The collection of exile literature and samizdat is expanding every year. The aim of the collection is to create the most comprehensive representation of Catholic samizdats. Items are collected from different denominational institutions from the entirety of Slovakia. Because of this, and because the illegality of the church required anonymity, there is no single person who was responsible for collecting these samizdats.
Some documents are accompanied with the name of the institution of their origin. Many of these samizdats focus on the topic of combining family life and faith in modern times.
A second part of the documents has author attributions. Authors of these documents are well-known priests from Slovakia as well as from other parts of the world. Examples include the German priest Louis de Wohl (1903-1961), French jesuit Pierre Teilhard de Chardin (1881-1955), and the well-known American theologian and writer Thomas Feverel Merton (1915-1968), a Catholic writer, theologian, and mystic. Merton was a Trappist monk from the Abbey of Gethsemani, Kentucky; he was a poet, social activist, and student of comparative religion. In 1949, he was ordained to the priesthood and given the name Father Louis. Merton wrote more than 70 books, mostly on spirituality, social justice, and a quiet pacifism, as well as scores of essays and reviews. Merton was a keen proponent of interfaith understanding. He pioneered dialogue with prominent Asian spiritual figures, including the Dalai Lama, the Japanese writer D. T. Suzuki, the Thai Buddhist monk Buddhadasa, and the Vietnamese monk Thich Nhat Hanh, and he authored books on Zen Buddhism and Taoism. In the years since his death, Merton has been the subject of several biogprahies. The collection contains his essay Who is not with me is against me. The largest number of documents are from John Bosco (don Bosco, 1915-1988), an Italian Roman-Catholic priest, educator, and writer. In 1976 Bosco founded a movement of laity, the Association of Salesian Cooperators, with an educational mission to the poor. In 1975, he began to publish the Sallesian Bulletin. The Bulletin has remained in continuous publication since that time, and is currently published in 50 different editions and 30 languages. Bosco established a network of organizations and centres to carry on his work.

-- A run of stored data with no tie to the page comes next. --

(** * dbarts: the BART sampler core, embedded and checked against its specification

    The development follows the C++ sources:
    - [src/dbarts/bartFit.cpp]      the orchestrator [BARTFit]
    - [src/dbarts/endNodeModel.cpp] the Mean-Normal end-node model
    - [src/R_interface.cpp]         construction of [Data] from host objects

    Conventions of the embedding.
    - A C [double] is a real number ([R]): arithmetic is the exact one, so
      what is proved are the algebraic identities the code computes, not
      their rounding.
    - [size_t] and [uint32_t] quantities that take part in arithmetic are
      integers ([Z]) with the wrap-around written out ([wrap64], [wrap32]);
      lengths of buffers are [nat].
    - A column-major matrix is a list of columns, a row-major one a list of
      rows, the per-tree fits [treeFits + i * numObservations] a list of rows.
    - A call that does not return ([ext_throwError]) and an access outside a
      buffer are outcomes of their own ([Thrown], [Undefined]). *)

From Stdlib Require Import Reals Lra ZArith Lia List Bool String.
Import ListNotations.

Set Implicit Arguments.

(** ** Machine integers *)

Definition wrap32 (z : Z) : Z := (z mod 2 ^ 32)%Z.
Definition wrap64 (z : Z) : Z := (z mod 2 ^ 64)%Z.

(** [static_cast<uint32_t>(-1)], the "not yet set" mark of [numCutsPerVariable]. *)
Definition UINT32_UNSET : Z := (2 ^ 32 - 1)%Z.

(** ** Outcomes of a call *)

Inductive outcome (A : Type) : Type :=
| Returned (a : A)
| Thrown (msg : string)
| Undefined.

Arguments Returned {A} a.
Arguments Thrown {A} msg.
Arguments Undefined {A}.

Definition obind {A B : Type} (m : outcome A) (f : A -> outcome B) : outcome B :=
  match m with
  | Returned a => f a
  | Thrown msg => Thrown msg
  | Undefined => Undefined
  end.

Declare Scope outcome_scope.
Delimit Scope outcome_scope with outcome.
Notation "'do' x <- m ; f" := (obind m (fun x => f))
  (at level 10, x name, m at level 100, f at level 200) : outcome_scope.

Definition of_option {A : Type} (o : option A) : outcome A :=
  match o with
  | Some a => Returned a
  | None => Undefined
  end.

(** ** Buffers *)

(** [upd k v l]: the assignment [l[k] = v]; nothing is written outside [l]. *)
Fixpoint upd {A : Type} (k : nat) (v : A) (l : list A) : list A :=
  match l, k with
  | [], _ => []
  | _ :: t, O => v :: t
  | h :: t, S k' => h :: upd k' v t
  end.

(** [overwrite buf src]: [src] is written over the front of [buf], whose
    length stays what it is. *)
Fixpoint overwrite {A : Type} (buf src : list A) : list A :=
  match buf, src with
  | _ :: buf', v :: src' => v :: overwrite buf' src'
  | _, _ => buf
  end.

(** [std::memcpy(dst, src, k * sizeof(double))] on buffers. *)
Definition memcpy {A : Type} (dst src : list A) (k : nat) : list A :=
  overwrite dst (firstn k src).

Local Open Scope R_scope.

(** Modelled from the spec: the vector primitives of external/linearAlgebra.h
    are not part of the sources; they are taken from the comments at their
    call sites ("totalFits += currFits - oldTreeFits", "yRescaled = (y -
    offset - min) / (max - min) - 0.5"): [y[i] += alpha * x[i]] for [i < n]. *)
Fixpoint ext_addVectorsInPlace (x : list R) (n : nat) (alpha : R) (y : list R) : list R :=
  match n, x, y with
  | S n', xi :: x', yi :: y' => (yi + alpha * xi) :: ext_addVectorsInPlace x' n' alpha y'
  | _, _, _ => y
  end.

(** Modelled from the spec: [z[i] = alpha * x[i] + y[i]] for [i < n]. *)
Fixpoint ext_addVectors (x : list R) (n : nat) (alpha : R) (y : list R) : list R :=
  match n, x, y with
  | S n', xi :: x', yi :: y' => (alpha * xi + yi) :: ext_addVectors x' n' alpha y'
  | _, _, _ => []
  end.

(** Modelled from the spec: [x[i] = c] for [i < n]. *)
Fixpoint ext_setVectorToConstant (x : list R) (n : nat) (c : R) : list R :=
  match n, x with
  | S n', _ :: x' => c :: ext_setVectorToConstant x' n' c
  | _, _ => x
  end.

(** Modelled from the spec: [x[i] += c] for [i < n]. *)
Fixpoint ext_addScalarToVectorInPlace (x : list R) (n : nat) (c : R) : list R :=
  match n, x with
  | S n', xi :: x' => (xi + c) :: ext_addScalarToVectorInPlace x' n' c
  | _, _ => x
  end.

(** Modelled from the spec: [x[i] *= c] for [i < n]. *)
Fixpoint ext_scalarMultiplyVectorInPlace (x : list R) (n : nat) (c : R) : list R :=
  match n, x with
  | S n', xi :: x' => (xi * c) :: ext_scalarMultiplyVectorInPlace x' n' c
  | _, _ => x
  end.

(** Modelled from the spec: the sum of the first [n] entries. *)
Fixpoint ext_sumVectorElements (x : list R) (n : nat) : R :=
  match n, x with
  | S n', xi :: x' => xi + ext_sumVectorElements x' n'
  | _, _ => 0
  end.

(** ** The records of a fit *)

Record Control : Type := {
  responseIsBinary : bool;
  verbose : bool;
  keepTrainingFits : bool;
  useQuantiles : bool;
  numTrees : nat;
  treeThinningRate : Z;
  hasCallback : bool
}.

Inductive VariableType : Type := ORDINAL | CATEGORICAL.

Record Data : Type := {
  y : list R;
  X : list (list R);                 (* column-major: one list per predictor *)
  X_test : option (list (list R));
  weights : option (list R);
  offset : option (list R);
  testOffset : option (list R);
  numObservations : nat;
  numPredictors : nat;
  numTestObservations : nat;
  sigmaEstimate : R;
  variableTypes : list VariableType;
  maxNumCuts : option (list Z)
}.

Record DataScale : Type := { dsMin : R; dsMax : R; dsRange : R }.

Record Scratch : Type := {
  yRescaled : list R;
  Xt : list (list R);                (* row-major: one list per observation *)
  treeY : list R;
  dataScale : DataScale;
  cutPoints : list (list R);
  numCutsPerVariable : list Z
}.

(** [Response::NormalChiSquaredModel]: the sampler's sigma ([CHEAT_SIGMA]),
    the prior scale behind [getScale]/[setScale], and the [HAS_SCALE_PARAMETER]
    bit of [info]. *)
Record ResponseModel : Type := {
  sigma : R;
  scale : R;
  HAS_SCALE_PARAMETER : bool
}.

Record MeanNormalModel : Type := { precision : R }.

Record Model : Type := {
  responseModel : ResponseModel;
  endNodeModel : MeanNormalModel
}.

Record State (Tree : Type) : Type := {
  trees : list Tree;
  treeFits : list (list R);          (* row [i] is [treeFits + i * numObservations] *)
  totalFits : list R;
  totalTestFits : list R
}.

Record BARTFit (Tree : Type) : Type := {
  control : Control;
  model : Model;
  data : Data;
  scratch : Scratch;
  state : State Tree
}.

(** ** End nodes and the Mean-Normal model (endNodeModel.cpp) *)

(** The part of a leaf the end-node model reads: whether it is the root
    ([isTop]), its observation indices, their number, and the model's scratch. *)
Record NodeScratch : Type := {
  mu : R;  (* average of ys for the integrated likelihood, then the drawn mean *)
  numEffectiveObservations : R
}.

Record Node : Type := {
  isTop : bool;
  getObservationIndices : list nat;
  getNumObservations : nat;
  getScratch : NodeScratch
}.

(** The parallel reductions of external/stats_mt.h, which the sources only
    call.  The weighted means also write the sum of the weights they used
    through their last argument: the second component here. *)
Class ExtStats : Type := {
  ext_mt_computeMean : list R -> nat -> R;
  ext_mt_computeIndexedMean : list R -> list nat -> nat -> R;
  ext_mt_computeWeightedMean : list R -> nat -> list R -> R * R;
  ext_mt_computeIndexedWeightedMean : list R -> list nat -> nat -> list R -> R * R;
  ext_mt_computeVarianceForKnownMean : list R -> nat -> R -> R;
  ext_mt_computeIndexedVarianceForKnownMean : list R -> list nat -> nat -> R -> R;
  ext_mt_computeWeightedVarianceForKnownMean : list R -> nat -> list R -> R -> R;
  ext_mt_computeIndexedWeightedVarianceForKnownMean :
    list R -> list nat -> nat -> list R -> R -> R
}.

Module MeanNormal.
Section WithStats.
Context {stats : ExtStats}.
Variable Tree : Type.
Implicit Type fit : BARTFit Tree.

(** [updateType = (node.isTop() == false ? 1 : 0) + (weights != NULL ? 2 : 0)] *)
Definition computeVarianceForNode fit (node : Node) (y : list R) (average : R) : R :=
  let numObservations := getNumObservations node in
  match isTop node, weights (data fit) with
  | true, None =>
      ext_mt_computeVarianceForKnownMean y numObservations average
  | false, None =>
      ext_mt_computeIndexedVarianceForKnownMean y (getObservationIndices node)
        numObservations average
  | true, Some w =>
      ext_mt_computeWeightedVarianceForKnownMean y numObservations w average
  | false, Some w =>
      ext_mt_computeIndexedWeightedVarianceForKnownMean y (getObservationIndices node)
        numObservations w average
  end.

Definition logPrior fit (node : Node) : R :=
  let scratch := getScratch node in
  - 0.5 * mu scratch * mu scratch * precision (endNodeModel (model fit)).

Definition logIntegratedLikelihood fit (node : Node) (y : list R)
    (residualVariance : R) : R :=
  let numObservationsInNode := getNumObservations node in
  if Nat.eqb numObservationsInNode 0 then 0 else
  let model := endNodeModel (model fit) in
  let scratch := getScratch node in
  let y_bar := mu scratch in
  let var_y := computeVarianceForNode fit node y y_bar in
  let dataPrecision := numEffectiveObservations scratch / residualVariance in
  let result := 0.5 * ln (precision model / (precision model + dataPrecision)) in
  let result := result
    - 0.5 * (var_y / residualVariance) * INR (numObservationsInNode - 1) in
  let result := result
    - 0.5 * ((precision model * y_bar) * (dataPrecision * y_bar))
      / (precision model + dataPrecision) in
  result.

(** The scratch is written in place; the node with its new scratch is returned. *)
Definition setScratch (node : Node) (s : NodeScratch) : Node :=
  {| isTop := isTop node;
     getObservationIndices := getObservationIndices node;
     getNumObservations := getNumObservations node;
     getScratch := s |}.

Definition prepareScratchForLikelihoodAndPosteriorCalculations fit (node : Node)
    (y : list R) (residualVariance : R) : Node :=
  let numObservations := getNumObservations node in
  match isTop node, weights (data fit) with
  | true, None =>
      setScratch node
        {| mu := ext_mt_computeMean y numObservations;
           numEffectiveObservations := INR numObservations |}
  | false, None =>
      setScratch node
        {| mu := ext_mt_computeIndexedMean y (getObservationIndices node) numObservations;
           numEffectiveObservations := INR numObservations |}
  | true, Some w =>
      let '(m, n) := ext_mt_computeWeightedMean y numObservations w in
      setScratch node {| mu := m; numEffectiveObservations := n |}
  | false, Some w =>
      let '(m, n) :=
        ext_mt_computeIndexedWeightedMean y (getObservationIndices node) numObservations w in
      setScratch node {| mu := m; numEffectiveObservations := n |}
  end.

An interesting part of collection is the unprocessed heritage of Rudolf Lesňák (1928-2006), a Slovak writer who dealt with Slovak samizdats on a long-term basis. His 1998 book Letters from underground [Listy z podzemia] is the most comprehensive account of Slovak samizdat to date. The archive of Nation´s Memory Institute took over Lesňák’s heritage in 2009. From 1951 to 1970 he worked for Czechoslovak radio, but in 1970 he was forced to leave his position and he subsequently became active in the Union of Slovak Writers [Zväz slovenských spisovateľov]. After 1989 he focused mostly on spiritual literature, especially Christian samizdat journalism. He co-authored a bibliographic list of crimes committed by communist regimes against church. His heritage in the Nation´s Memory Archive contains a mixture of his writings and essays.